● Exercise objective
Once the line with "(factory : string → ChildSpawnTransport) (parent" is found in the entries below, print it and each following line exactly, stopping after the line with "(** A registry"; print nothing else.

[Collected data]

=-=-=

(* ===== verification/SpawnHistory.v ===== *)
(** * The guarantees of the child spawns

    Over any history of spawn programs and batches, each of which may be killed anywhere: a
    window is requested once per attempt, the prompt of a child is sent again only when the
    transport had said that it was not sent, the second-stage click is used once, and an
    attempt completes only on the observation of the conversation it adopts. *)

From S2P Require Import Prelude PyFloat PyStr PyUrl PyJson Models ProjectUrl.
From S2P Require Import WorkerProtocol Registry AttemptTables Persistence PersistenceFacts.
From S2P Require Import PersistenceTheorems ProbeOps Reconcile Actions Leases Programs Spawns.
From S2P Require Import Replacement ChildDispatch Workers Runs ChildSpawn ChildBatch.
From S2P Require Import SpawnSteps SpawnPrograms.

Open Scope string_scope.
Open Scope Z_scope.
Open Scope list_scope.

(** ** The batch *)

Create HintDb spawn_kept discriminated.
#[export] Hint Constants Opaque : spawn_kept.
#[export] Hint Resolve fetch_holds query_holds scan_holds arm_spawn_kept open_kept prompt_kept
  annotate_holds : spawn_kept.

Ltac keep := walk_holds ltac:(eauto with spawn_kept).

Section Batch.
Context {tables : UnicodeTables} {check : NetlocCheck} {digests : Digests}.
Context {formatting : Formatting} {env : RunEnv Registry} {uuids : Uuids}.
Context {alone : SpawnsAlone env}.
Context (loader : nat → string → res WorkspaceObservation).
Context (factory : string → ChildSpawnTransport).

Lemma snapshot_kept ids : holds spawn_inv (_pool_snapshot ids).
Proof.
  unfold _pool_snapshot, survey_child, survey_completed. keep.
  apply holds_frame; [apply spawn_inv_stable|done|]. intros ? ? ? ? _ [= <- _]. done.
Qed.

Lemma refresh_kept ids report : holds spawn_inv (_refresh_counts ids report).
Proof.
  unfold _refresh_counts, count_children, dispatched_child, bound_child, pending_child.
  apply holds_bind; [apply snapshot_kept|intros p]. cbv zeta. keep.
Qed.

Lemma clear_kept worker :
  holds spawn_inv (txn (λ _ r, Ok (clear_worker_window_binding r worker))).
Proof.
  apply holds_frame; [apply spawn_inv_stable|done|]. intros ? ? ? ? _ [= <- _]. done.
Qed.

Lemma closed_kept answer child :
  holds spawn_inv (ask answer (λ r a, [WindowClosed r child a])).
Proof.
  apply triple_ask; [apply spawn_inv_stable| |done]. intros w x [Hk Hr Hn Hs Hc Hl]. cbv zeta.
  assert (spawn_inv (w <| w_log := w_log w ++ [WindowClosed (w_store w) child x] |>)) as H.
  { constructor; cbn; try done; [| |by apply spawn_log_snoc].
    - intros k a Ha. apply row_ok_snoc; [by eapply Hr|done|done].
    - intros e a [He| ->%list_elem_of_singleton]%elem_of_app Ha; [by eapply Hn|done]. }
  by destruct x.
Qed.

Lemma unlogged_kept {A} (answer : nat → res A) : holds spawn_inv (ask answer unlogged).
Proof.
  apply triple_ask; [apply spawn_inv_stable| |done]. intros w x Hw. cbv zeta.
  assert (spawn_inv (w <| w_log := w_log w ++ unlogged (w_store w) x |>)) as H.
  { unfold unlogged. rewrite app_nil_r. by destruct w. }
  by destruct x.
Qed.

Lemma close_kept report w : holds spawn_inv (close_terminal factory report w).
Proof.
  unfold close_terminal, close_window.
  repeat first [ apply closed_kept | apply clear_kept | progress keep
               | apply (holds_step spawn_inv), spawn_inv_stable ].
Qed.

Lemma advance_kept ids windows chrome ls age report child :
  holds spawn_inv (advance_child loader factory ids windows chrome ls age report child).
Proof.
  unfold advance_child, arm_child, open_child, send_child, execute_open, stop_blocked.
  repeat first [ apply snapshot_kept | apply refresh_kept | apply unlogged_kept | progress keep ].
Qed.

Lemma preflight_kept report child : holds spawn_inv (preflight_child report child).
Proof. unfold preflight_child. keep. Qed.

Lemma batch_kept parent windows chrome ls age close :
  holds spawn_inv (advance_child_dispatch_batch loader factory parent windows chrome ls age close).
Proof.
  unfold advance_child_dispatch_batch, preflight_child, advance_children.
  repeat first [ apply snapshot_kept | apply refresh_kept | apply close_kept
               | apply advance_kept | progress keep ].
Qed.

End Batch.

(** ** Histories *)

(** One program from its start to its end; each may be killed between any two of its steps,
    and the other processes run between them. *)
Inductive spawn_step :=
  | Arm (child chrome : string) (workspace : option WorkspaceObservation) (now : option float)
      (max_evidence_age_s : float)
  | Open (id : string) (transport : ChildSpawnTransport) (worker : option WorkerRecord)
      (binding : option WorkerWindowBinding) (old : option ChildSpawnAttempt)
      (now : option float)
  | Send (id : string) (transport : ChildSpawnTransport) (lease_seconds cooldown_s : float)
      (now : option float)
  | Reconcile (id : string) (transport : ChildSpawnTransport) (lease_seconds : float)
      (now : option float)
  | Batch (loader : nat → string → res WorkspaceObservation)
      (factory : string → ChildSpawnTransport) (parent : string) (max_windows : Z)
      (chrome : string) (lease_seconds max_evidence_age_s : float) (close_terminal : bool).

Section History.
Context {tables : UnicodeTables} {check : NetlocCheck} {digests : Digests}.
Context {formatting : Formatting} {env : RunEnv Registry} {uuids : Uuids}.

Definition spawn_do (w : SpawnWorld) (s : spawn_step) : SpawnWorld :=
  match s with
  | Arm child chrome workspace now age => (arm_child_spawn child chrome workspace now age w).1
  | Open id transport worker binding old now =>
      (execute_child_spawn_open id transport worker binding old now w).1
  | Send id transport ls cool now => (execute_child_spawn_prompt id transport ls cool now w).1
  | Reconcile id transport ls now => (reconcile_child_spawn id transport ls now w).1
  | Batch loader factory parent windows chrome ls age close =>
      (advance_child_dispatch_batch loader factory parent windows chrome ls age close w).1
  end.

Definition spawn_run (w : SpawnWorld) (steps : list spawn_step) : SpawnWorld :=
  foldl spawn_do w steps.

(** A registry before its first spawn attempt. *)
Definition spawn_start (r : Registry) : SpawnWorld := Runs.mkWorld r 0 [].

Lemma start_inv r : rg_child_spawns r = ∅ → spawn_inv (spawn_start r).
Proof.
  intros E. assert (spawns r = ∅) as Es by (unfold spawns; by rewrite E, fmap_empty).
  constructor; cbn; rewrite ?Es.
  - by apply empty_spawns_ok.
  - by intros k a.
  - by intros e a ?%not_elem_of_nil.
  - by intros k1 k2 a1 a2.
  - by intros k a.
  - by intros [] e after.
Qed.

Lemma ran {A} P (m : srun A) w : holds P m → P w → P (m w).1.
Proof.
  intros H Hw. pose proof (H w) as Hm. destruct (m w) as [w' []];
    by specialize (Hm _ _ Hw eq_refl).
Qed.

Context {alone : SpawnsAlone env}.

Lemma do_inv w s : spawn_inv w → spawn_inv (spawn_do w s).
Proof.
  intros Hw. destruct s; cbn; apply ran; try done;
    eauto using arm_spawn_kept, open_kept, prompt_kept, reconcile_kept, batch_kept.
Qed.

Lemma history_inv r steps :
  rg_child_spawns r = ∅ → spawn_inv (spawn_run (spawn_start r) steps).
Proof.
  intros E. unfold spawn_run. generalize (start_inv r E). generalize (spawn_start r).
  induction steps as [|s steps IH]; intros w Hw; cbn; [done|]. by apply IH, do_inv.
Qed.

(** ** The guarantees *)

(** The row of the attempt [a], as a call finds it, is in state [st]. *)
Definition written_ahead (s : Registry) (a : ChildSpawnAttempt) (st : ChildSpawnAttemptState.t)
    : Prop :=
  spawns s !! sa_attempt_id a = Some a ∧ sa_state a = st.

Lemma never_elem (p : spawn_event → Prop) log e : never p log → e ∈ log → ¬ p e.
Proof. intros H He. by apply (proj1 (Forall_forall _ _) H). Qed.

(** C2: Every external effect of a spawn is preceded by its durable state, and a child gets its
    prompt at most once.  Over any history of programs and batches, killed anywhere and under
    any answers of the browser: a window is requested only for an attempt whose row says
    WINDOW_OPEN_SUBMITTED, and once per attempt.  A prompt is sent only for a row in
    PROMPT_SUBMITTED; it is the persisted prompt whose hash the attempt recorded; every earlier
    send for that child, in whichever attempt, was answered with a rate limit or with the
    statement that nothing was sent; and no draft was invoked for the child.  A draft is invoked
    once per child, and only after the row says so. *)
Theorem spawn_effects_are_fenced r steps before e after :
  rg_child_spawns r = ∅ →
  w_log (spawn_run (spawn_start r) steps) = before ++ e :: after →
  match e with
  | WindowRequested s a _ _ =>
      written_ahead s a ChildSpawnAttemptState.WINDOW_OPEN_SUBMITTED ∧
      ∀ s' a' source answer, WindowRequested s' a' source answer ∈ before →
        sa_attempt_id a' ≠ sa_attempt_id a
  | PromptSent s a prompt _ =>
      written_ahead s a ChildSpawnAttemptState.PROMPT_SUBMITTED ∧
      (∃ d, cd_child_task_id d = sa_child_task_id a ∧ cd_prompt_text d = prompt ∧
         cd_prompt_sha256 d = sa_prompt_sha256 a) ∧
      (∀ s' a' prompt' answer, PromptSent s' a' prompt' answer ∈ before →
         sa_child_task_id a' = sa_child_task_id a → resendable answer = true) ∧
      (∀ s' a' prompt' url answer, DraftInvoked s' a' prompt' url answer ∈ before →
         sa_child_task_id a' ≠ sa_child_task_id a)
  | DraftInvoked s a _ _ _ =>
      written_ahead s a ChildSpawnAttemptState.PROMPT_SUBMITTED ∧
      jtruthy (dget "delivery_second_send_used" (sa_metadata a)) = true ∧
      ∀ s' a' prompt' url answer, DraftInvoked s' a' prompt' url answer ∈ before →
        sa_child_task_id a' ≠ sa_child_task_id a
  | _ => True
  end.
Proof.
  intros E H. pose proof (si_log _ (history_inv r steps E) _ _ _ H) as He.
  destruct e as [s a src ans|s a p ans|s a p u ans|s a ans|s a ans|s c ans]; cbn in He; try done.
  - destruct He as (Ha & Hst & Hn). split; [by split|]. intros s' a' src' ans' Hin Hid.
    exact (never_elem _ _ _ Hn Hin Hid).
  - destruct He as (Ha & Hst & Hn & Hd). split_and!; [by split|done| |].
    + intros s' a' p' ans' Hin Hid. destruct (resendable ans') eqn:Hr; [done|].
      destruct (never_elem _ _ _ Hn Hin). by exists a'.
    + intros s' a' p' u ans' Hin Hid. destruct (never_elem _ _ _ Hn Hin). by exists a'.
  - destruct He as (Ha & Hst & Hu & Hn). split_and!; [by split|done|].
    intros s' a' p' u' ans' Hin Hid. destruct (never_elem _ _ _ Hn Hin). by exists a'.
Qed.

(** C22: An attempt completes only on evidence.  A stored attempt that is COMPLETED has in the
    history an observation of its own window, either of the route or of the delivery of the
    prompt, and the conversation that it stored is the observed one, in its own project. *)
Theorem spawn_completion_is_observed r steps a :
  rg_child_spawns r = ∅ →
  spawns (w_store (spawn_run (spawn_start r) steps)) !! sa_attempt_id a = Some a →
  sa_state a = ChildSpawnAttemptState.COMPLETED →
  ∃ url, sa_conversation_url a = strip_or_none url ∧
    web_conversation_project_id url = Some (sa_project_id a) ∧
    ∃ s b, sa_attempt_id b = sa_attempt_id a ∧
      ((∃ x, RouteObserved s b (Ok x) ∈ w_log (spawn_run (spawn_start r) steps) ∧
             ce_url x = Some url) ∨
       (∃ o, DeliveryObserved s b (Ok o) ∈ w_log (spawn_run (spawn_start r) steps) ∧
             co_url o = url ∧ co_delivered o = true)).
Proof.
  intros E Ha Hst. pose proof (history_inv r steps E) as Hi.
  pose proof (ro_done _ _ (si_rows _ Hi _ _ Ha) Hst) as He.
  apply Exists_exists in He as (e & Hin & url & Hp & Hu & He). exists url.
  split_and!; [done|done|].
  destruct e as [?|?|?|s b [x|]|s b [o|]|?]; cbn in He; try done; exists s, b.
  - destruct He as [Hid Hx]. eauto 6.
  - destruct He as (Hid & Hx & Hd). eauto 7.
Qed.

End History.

=-=-=

● Response below
      (factory : string → ChildSpawnTransport) (parent : string) (max_windows : Z)
      (chrome : string) (lease_seconds max_evidence_age_s : float) (close_terminal : bool).

Section History.
Context {tables : UnicodeTables} {check : NetlocCheck} {digests : Digests}.
Context {formatting : Formatting} {env : RunEnv Registry} {uuids : Uuids}.

Definition spawn_do (w : SpawnWorld) (s : spawn_step) : SpawnWorld :=
  match s with
  | Arm child chrome workspace now age => (arm_child_spawn child chrome workspace now age w).1
  | Open id transport worker binding old now =>
      (execute_child_spawn_open id transport worker binding old now w).1
  | Send id transport ls cool now => (execute_child_spawn_prompt id transport ls cool now w).1
  | Reconcile id transport ls now => (reconcile_child_spawn id transport ls now w).1
  | Batch loader factory parent windows chrome ls age close =>
      (advance_child_dispatch_batch loader factory parent windows chrome ls age close w).1
  end.

Definition spawn_run (w : SpawnWorld) (steps : list spawn_step) : SpawnWorld :=
  foldl spawn_do w steps.

(** A registry before its first spawn attempt. *)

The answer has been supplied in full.